Apreté todo. Los ojos, el cuerpo, las manos, una dentro de la otra.
Doblé en lienzos la mente.
Apreté mucho para que fuera el mejor, el deseo más grande, uno feliz.
Soplé con todos mis aires, con el aliento de cada uno de mis años.
Pero la llamita, una zarza pequeña del color del sol, no quiso morir.
Ahora no importa si te lo cuento, por la gracia del fuego, mi deseo no se cumplirá.
Pedí horas distintas, fíjate, horas y minutos de cadencia suave.
Deseé otro tipo de tiempo, un andar más lento, la oportunidad de detener mi paso cada vez que el antojo o el cansancio o la curiosidad buscaran tregua.
Pero la llama pequeña de una zarza de sol ganó ese pulso, y el tiempo en su inmenso misterio no habrá de aletargar el ritmo no sabe cómo detenerse.
Hoy no te quiero saber muerto. En este umbral del mes de mis cuarenta y diez, en este momento de pozas que contienen lo que no es pero debió ser, invento que aquí estás, que me leés, que me escuchás. Desgrano, como si la vida fuera una mazorca de perlas, momentos en los que tu ausencia fue un grito al vacío. Los acaricio. Los sostengo dentro de la mano de la memoria sin hacer diferencia. Lo bueno y lo malo. Lo imposible y lo angustiante. Los puntos de no retorno. Lo inolvidable.
Vuelvo al día de mi primera comunión, ese
rito que celebrarías conmigo porque tú nunca la hiciste. Esa mañana de sábado
es hoy una postal agridulce en mi baúl. Verás, ya no comulgo.
Llego a aquella tarde cuando menstrué por vez primera. Me veo sentada en el inodoro de mi mamá, muerta del susto a pesar de saber perfectamente qué sucedía. Una inexplicable sensación de pérdida se regó sobre toda mi piel, mi infancia se iba como te fuiste tú. En esa habitación plácida de la niñez aún vivías, acababas de estar, de salir por mi puerta pequeña.
Aquel mi joven corazón, roto por primera vez, bramaba por tu compañía. Pero no estabas. No hubo hombre que me explicara los caminos sesgados de tu género a la hora del amor.
Mi graduación está marcada por el terrible berrinche que hice porque me permití sentir tristeza. Porque debiste estar ahí, escuchándome cuando daba las palabras de despedida a los padres que sí estaban, acompañándome en mi asombro porque sí, en contra de mi vaticinio, me otorgaron La Estrella, esa medalla que le dan a la niña que honra la palabra escrita.
¿Lo ves?
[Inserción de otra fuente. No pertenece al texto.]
(** ** Reference notions used by the statements *)

(** The big-endian unsigned value of a sequence of bytes. *)
Definition big_endian (bytes : list byte) : Z :=
  fold_left (fun acc b => (acc * 256 + u8 b)%Z) bytes 0%Z.

(** The bytes of record [r] of a file with an [h]-byte header and
    [n]-byte records. *)
Definition record_bytes (h n : nat) (buffer : Buffer) (r : nat) : list byte :=
  take n (drop (h + n * r) buffer).

(** The image record decoded from the 784 bytes of record [r]. *)
Definition image_of_record (buffer : Buffer) (r : nat) : Float32Array :=
  map (fun b => normalize_pixel (u8 b))
      (record_bytes IMAGE_HEADER_BYTES IMAGE_FLAT_SIZE buffer r).

(** The label record decoded from the byte of record [r]. *)
Definition label_of_record (buffer : Buffer) (r : nat) : Int32Array :=
  map u8 (record_bytes LABEL_HEADER_BYTES LABEL_RECORD_BYTE buffer r).

(** The rational number that a finite floating-point value stands for. *)
Definition Q_of_float (x : spec_float) : Q :=
  match x with
  | S754_finite s m e => (inject_Z (cond_Zopp s (Zpos m)) * Qpower 2 e)%Q
  | _ => 0%Q
  end.

(** The distance of the stored pixel value from the quotient [v / 255] is
    at most half a unit in the last place of a binary32 value below 1. *)
Definition pixel_is_quotient (v : Z) : bool :=
  Qle_bool (Qabs (Q_of_float (normalize_pixel v) - (v # 255))) (1 # 2 ^ 25).

(** The sum of a row of binary32 values, from the left. *)
Definition f32_sum (row : list spec_float) : spec_float :=
  fold_left f32_add row f32_zero.

(** Row [i] of a tensor of shape [[rows, width]]. *)
Definition tensor_row {A : Type} (width : nat) (t : Tensor A) (i : nat) : list A :=
  take width (drop (i * width) (values t)).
Desde entonces.
El huracán que sentí cuando un catedrático me comparó con una cheerleader de los Cowboys no supe desmadejarlo, no te tuve a ti o a ningún otro hombre para ayudarme a aplacar la ira, para exorcizar juntos la injusticia. No estabas.
Sucedió sin tus manos la llegada de tus
nietos. Esos naufragios de cuerpo, esas tormentas líquidas que me partieron en
dos y me trajeron los motivos más grandes para sobrevivir. Los únicos. El
caminito maravilloso de su niñez, los colores y sabores que trajeron. Sus vidas
tan grandes, sus voces y rumbos, todo tiene el sello de tu ausencia.
Y hoy. Hoy que me pierdo en una soledad
llena de ruido, hoy que quiero aprender tanto, tanto más y los años se resbalan
recordándome que cada vez será menor mi tiempo, hoy que comprendo lo que medio
siglo imprime en un alma que no deja de buscar. Hoy que veo cómo cincuenta años
transforman el cuerpo de una mujer, hoy, hoy te quiero aquí.
Te añoro como si existiera la posibilidad
de tu resurrección, como si fuera cotidiano ver muertos convertidos a la vida.
Quiero sentirte con voz y risa, con abrazo y palabras.
No reconozco la fatalidad de tu condición
de difunto. Hoy no quiero aceptarlo.